Misconceptions of Islam

I was in biology class when a classmate looked over and asked, “So, are you a terrorist too?”

Maggie Habashy

I was thinking about the Muslim Student Association and Al-Madinah Cultural Center’s Islamic Awareness Week that takes place on campus this week. You may have seen the clever black and white flier posted everywhere stating “Unpatriotic Religion?”

This got me thinking about stereotypes and misconceptions that have been bestowed upon the Islam religion.

Muslims and Islam, in general, have been a target for hate and stereotypes in our community, as well as the media.

Even I, a Muslim-American, born and raised down the freeway in Eden Prairie, caused some speculation as far as my intentions.

True story: A few weeks after the tragic events of Sept. 11, 2001, the only thing anyone could talk about was that. Well deserving, it was a horrifying occurrence.

I was in my high school biology class when one of my classmates looked over at me and asked, “So, are you a terrorist too?”

Am I a terrorist? There’s no way this kid’s serious, no way, I thought.

He asked me again.

He knew me. Everyone knew me. I had been in the same classes with these guys since preschool. We have had the same teacher, been on the same field trips and even played during recess together. Now I am some sort of threat?

Because Sept. 11, 2001, happened, terrorist all of the sudden was plastered on my forehead. Worse, the fact that I am Muslim changed everything.

Since then, Muslims have found themselves constantly trying to defend themselves and our faith.

A bomb in one hand and worshipping at night is one of the general stereotypes.
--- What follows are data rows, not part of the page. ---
(** * mport: the command-line front end and its listing helper

    A shallow embedding of the control flow of [mport/mport.c] (the
    install resolver [install], the bulk remover [deleteAll], the batch
    loops of [main]) and of [libexec/mport.list/mport.list.c] (the update
    listing of [main]), followed by the properties of that control flow.

    libmport itself (the package database, the index, the version
    comparator) and the C library are collaborators of these two
    programs: they appear as the operations of the class [Libmport]. *)

From Stdlib Require Import ZArith List String Ascii Bool Arith Lia.
Import ListNotations.

Local Open Scope string_scope.
Local Open Scope list_scope.
Local Open Scope Z_scope.

(** ** Data of mport.h that the two programs touch

    A [char *] field may be NULL: it is an [option string].  The name of
    an installed package and the pkgname of an index entry are the keys
    under which the database and the index hold them; they are strings. *)

Record mportPackageMeta := mkMeta {
  name       : string;
  version    : option string;
  os_release : option string;
  origin     : option string;
  comment    : option string;
  locked     : Z;
  automatic  : Z
}.

Record mportIndexEntry := mkEntry {
  pkgname    : string;
  ie_version : option string;
  ie_comment : option string
}.

(** A NULL-terminated vector behind a pointer that may itself be NULL. *)
Definition vec (A : Type) := option (list A).

(** ** What the process does to the outside

    [stdin] is the operator's input as [scanf("%d")] sees it: a sequence
    of whitespace separated words.  An empty sequence is end of file.
    [TokOther w] is the word [w], character by character.  [TokInt v] is
    a word that the conversion takes as a whole, with [v] the value of
    [choice] behind the conversion; [integer_word] below relates the
    two. *)

Inductive token :=
| TokInt (v : Z)
| TokOther (w : string).

(** *** The conversion [%d] on a word

    The conversion takes an optional sign and the decimal digits behind
    it, as far as they go, and leaves the rest of the word unread.  A
    word that begins with neither is left as it is.  Of a sign without
    a digit behind it, the sign is taken (ISO C, 7.21.6.2: the input
    item is the longest prefix of a matching sequence); no property
    below depends on that case. *)

Definition is_digit (c : ascii) : bool :=
  (48 <=? nat_of_ascii c)%nat && (nat_of_ascii c <=? 57)%nat.

Definition is_sign (c : ascii) : bool :=
  Ascii.eqb c "-"%char || Ascii.eqb c "+"%char.

Definition digit (c : ascii) : Z := Z.of_nat (nat_of_ascii c) - 48.

Fixpoint scan_digits (w : string) (acc : Z) : Z * string :=
  match w with
  | String c w' =>
      if is_digit c then scan_digits w' (10 * acc + digit c) else (acc, w)
  | EmptyString => (acc, w)
  end.

Inductive conversion :=
| Converted (v : Z) (unread : string)
| Mismatch (unread : string).

Definition scan_d (w : string) : conversion :=
  match w with
  | EmptyString => Mismatch EmptyString
  | String c w' =>
      if is_digit c then
        let (n, r) := scan_digits w 0 in Converted n r
      else if is_sign c then
        match w' with
        | String d _ =>
            if is_digit d then
              let (n, r) := scan_digits w' 0 in
              Converted (if Ascii.eqb c "-"%char then - n else n) r
            else Mismatch w'
        | EmptyString => Mismatch EmptyString
        end
      else Mismatch w
  end.

(** [choice] is an [int].  The C libraries this program is built with
    convert with [strtol] (glibc) or [strtoimax] (FreeBSD), which cut the
    number to the range of 64 bits, and store the result in the [int],
    which keeps its low 32 bits. *)
Definition LONG_MAX : Z := 2 ^ 63 - 1.
Definition LONG_MIN : Z := - 2 ^ 63.

Definition stored (v : Z) : Z :=
  (Z.max LONG_MIN (Z.min LONG_MAX v) + 2 ^ 31) mod 2 ^ 32 - 2 ^ 31.

(** What is left of a word goes back in front of the input. *)
Definition unread_word (w : string) (rest : list token) : list token :=
  match w with
  | EmptyString => rest
  | _ => TokOther w :: rest
  end.

Inductive event :=
| OutMultipleFound
| OutCandidate (item : Z) (pkg : string) (ver : option string)
| ErrSelectEntry (upto : Z)
| ErrNotInIndex (packageName : string)
| ErrLookup (packageName : string) (code : Z)
| ErrIndexLoad
| ErrDeleting (pkg : string)
| ErrNoPackages
| ErrUsage
| Warn
| OutSummary (deleted errors total : Z)
| OutNoLongerAvailable (pkg : string) (ver : option string)
| OutOutdated (pkg : string) (ver : option string)
              (os : option (option string)) (index_ver : option string)
| CallVersionCmp (a b : option string).

Inductive halt :=
| Exited (code : Z)     (* exit(), errx() *)
| NullDeref             (* a NULL pointer is dereferenced *)
| OutOfBounds           (* a vector is read behind its last slot *)
| Looping               (* the fuel of a loop of the model ran out *)
| NotModelled.          (* a command outside this development *)

Section Process.
Context {World : Type}.

Record state := mkState {
  world : World;
  stdin : list token;
  trace : list event
}.

Inductive outcome (A : Type) :=
| Ret (a : A) (s : state)
| Halt (h : halt) (s : state).
Arguments Ret {A} a s.
Arguments Halt {A} h s.

Definition M (A : Type) := state -> outcome A.

Definition ret {A} (a : A) : M A := fun s => Ret a s.

Definition bind {A B} (m : M A) (k : A -> M B) : M B :=
  fun s => match m s with
           | Ret a s' => k a s'
           | Halt h s' => Halt h s'
           end.

Definition stop {A} (h : halt) : M A := fun s => Halt h s.

Definition emit (e : event) : M unit :=
  fun s => Ret tt (mkState (world s) (stdin s) (trace s ++ [e])).

(** A call into the collaborator that may change its state. *)
Definition call {A} (f : World -> A * World) : M A :=
  fun s => let (a, w) := f (world s) in
           Ret a (mkState w (stdin s) (trace s)).

(** A query of the collaborator. *)
Definition ask {A} (f : World -> A) : M A :=
  fun s => Ret (f (world s)) s.

(** Dereferencing a pointer. *)
Definition deref {A} (p : option A) : M A :=
  match p with
  | Some a => ret a
  | None => stop NullDeref
  end.

(** [scanf("%d", &choice)]: the return value and the value of
    [choice] after the call, [var] being its value before.  At end of
    file the result is EOF; without a conversion it is 0 and [choice]
    keeps its value. *)
Definition EOF : Z := -1.

Definition scanf_d (var : Z) : M (Z * Z) :=
  fun s => match stdin s with
           | [] => Ret (EOF, var) s
           | TokInt v :: rest =>
               Ret (1, v) (mkState (world s) rest (trace s))
           | TokOther w :: rest =>
               match scan_d w with
               | Converted v w' =>
                   Ret (1, stored v)
                       (mkState (world s) (unread_word w' rest) (trace s))
               | Mismatch w' =>
                   Ret (0, var)
                       (mkState (world s) (unread_word w' rest) (trace s))
               end
           end.
End Process.

Arguments state : clear implicits.
Arguments outcome : clear implicits.
Arguments M : clear implicits.
Arguments Ret {World A} a s.
Arguments Halt {World A} h s.

Declare Scope proc_scope.
Delimit Scope proc_scope with proc.
Notation "x <- m ;; k" := (bind m (fun x => k))
  (at level 61, m at next level, right associativity) : proc_scope.
Notation "' pat <- m ;; k" := (bind m (fun x => match x with pat => k end))
  (at level 61, pat pattern, m at next level, right associativity) : proc_scope.
Notation "m ;; k" := (bind m (fun _ => k))
  (at level 61, right associativity) : proc_scope.
Local Open Scope proc_scope.

(** ** libmport and libc, as the two programs call them

    Every operation takes the collaborator's state; those that change it
    give the new state back.  An out-parameter comes back beside the
    result code. *)

Class Libmport (World : Type) := {
  MPORT_OK        : Z;
  MPORT_ERR_FATAL : Z;
  MPORT_ERR_WARN  : Z;
  mport_err_code  : World -> Z;
  mport_get_osrelease : World -> option string;
  mport_version_cmp : option string -> option string -> Z;
  mport_index_load : World -> Z * World;
  mport_index_lookup_pkgname :
    World -> string -> Z * vec mportIndexEntry;
  mport_install_depends :
    World -> string -> option string -> Z * World;
  mport_update : World -> string -> Z * World;
  mport_pkgmeta_list : World -> Z * vec mportPackageMeta;
  mport_pkgmeta_get_updepends :
    World -> mportPackageMeta -> Z * vec mportPackageMeta;
  system : World -> string -> Z * World
}.

Definition EXIT_FAILURE : Z := 1.

(** [Exited code] says that [exit] was called with [code].  What the
    parent gets as the exit status of the process is [code & 0377]. *)
Definition exit_status (code : Z) : Z := code mod 256.
Definition MPORT_TOOLS_PATH : string := "/usr/libexec/".

(** A message on stderr followed by [exit(code)], as [errx] does. *)
Definition errx {World A} (code : Z) (e : event) : M World A :=
  emit e ;; stop (Exited code).

(** ** mport/mport.c

    [mport_install_depends] is always called with MPORT_EXPLICIT; the
    releases of vectors and of the instance are left out, and so is the
    out-of-memory branch of [delete]. *)

Module Mport.
Section Code.
Context {World : Type} {lib : Libmport World}.

(** [usage()] prints the synopsis and exits. *)
Definition usage {A} : M World A := errx EXIT_FAILURE ErrUsage.

Definition loadIndex : M World unit :=
  result <- call mport_index_load ;;
  if result =? MPORT_ERR_WARN then emit Warn
  else if negb (result =? MPORT_OK) then errx 4 ErrIndexLoad
  else ret tt.

Definition lookupIndex (packageName : string)
  : M World (vec mportIndexEntry) :=
  '(r, indexEntries) <-
     ask (fun w => mport_index_lookup_pkgname w packageName) ;;
  if negb (r =? MPORT_OK) then
    code <- ask mport_err_code ;;
    errx code (ErrLookup packageName code)
  else ret indexEntries.

(** The scan of [install] for the last '-': the loop examines the
    characters at [i - 1], [i - 2], ..., [0] and stops at the first
    '-'; [loc] stays -1 when there is none. *)
Fixpoint last_dash (packageName : string) (i : nat) : Z :=
  match i with
  | O => -1
  | S j =>
      match String.get j packageName with
      | Some "-"%char => Z.of_nat j
      | _ => last_dash packageName j
      end
  end.
(** * Bracket placement, round-1 pairing and handicap arithmetic

    A shallow embedding of the tournament core of the R&TC draw plugin:
    - [seedParticipants] and its helpers (the seeding engine);
    - [buildRound1] (the pairing engine);
    - [calculateTeamHandicap] and [getAdjustmentFactor] (IRTPA doubles rule);
    - [getEventClassBounds] and [roundHandicapForClass] (class rounding).

    JavaScript numbers are IEEE-754 binary64 values, which is what Rocq's
    primitive floats are, so handicaps are [float]s and the arithmetic of the
    source is kept bit for bit.  Counts, lengths and indices are integers in
    the source and are [nat] or [Z] here.  [Math.random] is an explicit tape of
    draws threaded through a small state monad. *)

From Stdlib Require Import ZArith Floats Ascii String.
From stdpp Require Import base list strings pretty.

Set Warnings "-inexact-float".

(* ================================================================== *)
(** * Part I: the program *)
(* ================================================================== *)

(** ** JavaScript numbers *)

Definition number := float.

(** [a === b] on numbers: NaN differs from everything, [-0 === 0]. *)
Definition num_eq (a b : number) : bool := PrimFloat.eqb a b.
Definition num_lt (a b : number) : bool := PrimFloat.ltb a b.
Definition num_le (a b : number) : bool := PrimFloat.leb a b.
Definition num_gt (a b : number) : bool := PrimFloat.ltb b a.
Definition num_ge (a b : number) : bool := PrimFloat.leb b a.

Definition is_nan (a : number) : bool := negb (PrimFloat.eqb a a).

Definition is_neg_zero (a : number) : bool :=
  match Prim2SF a with S754_zero true => true | _ => false end.

(** [Math.min(a, b)]: NaN if either argument is NaN, and [-0] counts as
    smaller than [+0]. *)
Definition Math_min (a b : number) : number :=
  if is_nan a then a
  else if is_nan b then b
  else if PrimFloat.ltb a b then a
  else if PrimFloat.ltb b a then b
  else if is_neg_zero a then a else b.

Definition Math_abs (a : number) : number := PrimFloat.abs a.

(** The number that the integer [z] denotes (exact below 2^53). *)
Definition num_of_Z (z : Z) : number :=
  if (z <? 0)%Z then PrimFloat.opp (PrimFloat.of_uint63 (Uint63.of_Z (- z)))
  else PrimFloat.of_uint63 (Uint63.of_Z z).

Definition num_of_nat (n : nat) : number := num_of_Z (Z.of_nat n).

(** [Math.round(x)] as an integer: the integer closest to the exact value of
    [x], ties going up, i.e. the floor of [x + 1/2] in exact arithmetic.  A
    finite float is [(-1)^s * m * 2^e].  NaN and the infinities have no
    integer value; the engine only rounds quotients in [0, playInMatchCount]. *)
Definition Math_round (x : number) : Z :=
  match Prim2SF x with
  | S754_finite s m e =>
      let v := if s then Z.neg m else Z.pos m in
      if (0 <=? e)%Z then (v * 2 ^ e)%Z
      else ((2 * v + 2 ^ (- e)) / 2 ^ (1 - e))%Z
  | _ => 0%Z
  end.

(** ** Arrays *)

(** [arr[i] = v].  Inside the array this is an update; past its end a
    JavaScript array grows, the cells in between being holes, which [hole]
    stands for.  The engine's arrays are created with [bracketSize] cells and
    none of its writes falls past the end ([placeByAvailability_filling]). *)
Definition array_set {A} (hole : A) (i : nat) (v : A) (arr : list A) : list A :=
  if decide (i < length arr) then <[i := v]> arr
  else arr ++ replicate (i - length arr) hole ++ [v].

(** The index that [Array.prototype.slice] derives from an argument [k]. *)
Definition slice_index (len : nat) (k : Z) : nat :=
  if (k <? 0)%Z then Z.to_nat (Z.max (Z.of_nat len + k) 0)
  else Nat.min (Z.to_nat k) len.

(** [arr.slice(0, k)] and [arr.slice(k)]. *)
Definition slice_to {A} (k : Z) (arr : list A) : list A :=
  take (slice_index (length arr) k) arr.
Definition slice_from {A} (k : Z) (arr : list A) : list A :=
  drop (slice_index (length arr) k) arr.

(** ** Randomness *)

(** The draws of [Math.random] are read off a tape.  A draw [r] used as
    [Math.floor(Math.random() * n)] yields [r mod n], so every index below
    [n] can come out; an exhausted tape keeps yielding 0. *)
Definition tape := list nat.
Definition Rand (A : Type) : Type := tape -> A * tape.
(** * Metropolis-Hastings warm-up kernels (metropolis.cuh): model and properties

    The CUDA kernels [InitSampleArray] and [WarmupMetropolis] and the device
    functions [MetropolisHastingsStep], [WarmupCopy] and [WarmupGibbs] are
    embedded as Rocq functions.

    - [float] is IEEE binary32, through the Standard Library's [SpecFloat]
      instantiated at precision 24 and maximal exponent 128.
    - [int] values are integers in [Z]; signed overflow and out-of-bounds or
      uninitialised memory accesses are undefined behaviour in the source and
      are [None] here.
    - Device arrays are lists indexed with stdpp's lookup and insert.
    - The cuRAND generator is an interface ([Curand]): a state type with the
      two draws the kernels call.
    - The rounding of the acceptance ratio is analysed over the real numbers
      of the Standard Library. *)

From Stdlib Require Import ZArith Floats.SpecFloat Floats.FloatClass Reals Lra.
From stdpp Require Import base tactics option list numbers.

Local Open Scope Z_scope.

(** ** binary32 arithmetic *)

Module F32.
Definition prec : Z := 24.
Definition emax : Z := 128.

Definition add : spec_float → spec_float → spec_float := SFadd prec emax.
Definition mul : spec_float → spec_float → spec_float := SFmul prec emax.
Definition div : spec_float → spec_float → spec_float := SFdiv prec emax.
The media might have encouraged the stereotype, but it is mainstream-American people that have allowed it to be culturally acceptable, even if it is just a joke.

In reality, people do believe this, to a certain degree.

Whenever pictures of Islam are exposed in the media, the two types of pictures that most often are published are ones of Muslims holding weapons and Muslims praying.

The percentage of “violent extremists” does not even compare to the rest of the Islamic population. Just like there are extremists in Islam, there are extremists in every other culture and religion.

As far as worship, praying five times a day is a pillar of Islam. It takes about five minutes for each prayer. So, it is about 25 minutes a day to remember and show our gratitude to God.

For this act of gratitude, not only do Muslims get stereotyped, they get feared as well.

Because Islam is thought to be a religion of violence, Muslims now are attached to that violent image.

On the contrary, Islam is the exact opposite of that. Islam is a religion of peace, mercy and forgiveness.

It is not acceptable that Muslims have to pay for a few bad eggs. Whether it’s on a bus ride, airport security or even watching TV in the comfort of their homes, Muslims constantly are discriminated against.

Many believe acts of hatred toward the Islamic faith are very scarce, if not nonexistent. This is very untrue. Just as it’s happening around the world, it’s happening around here as well.

A couple of weeks ago a librarian from Roseville Area High School threw the Quran in a garbage can, creatively covered in construction paper symbolizing flames.

The act was a presentation on censorship. He claimed that the Quran was a pro-terrorist book.

Let’s give the librarian the benefit of the doubt and say he did not mean to be offensive, although I believe he did.

Was that respectful? Was it necessary?

Just like the Danish cartoonist, the librarian must have known his acts would not be taken lightly.

You don’t have to agree with Islam if you don’t want to. It is just really important to love and respect thy neighbor.

America is great. It is a melting pot; it is the land of the free and it is the opportunity for acceptance.

America is built on so many different cultures, races and ethnicities. It is important to respect one another’s perspectives and understand who they are.

We, as Americans, have the freedom and the unique opportunity to accept one another and grow stronger.

Take advantage of great opportunities like Islamic Awareness Week to learn about Islam and hopefully dispel some of the biases and stereotypes that you might believe. Muslim Student Association and Al-Madinah have handed you a chance on a silver platter to interact with Muslims and ask questions.

Curiosity may have killed the cat, but it will not kill you. Check it out; you might actually learn the truth of Islam.

Thank you to all the members of Al-Madinah and the Muslim Student Association that were so eager to talk and had so much insight on the topic.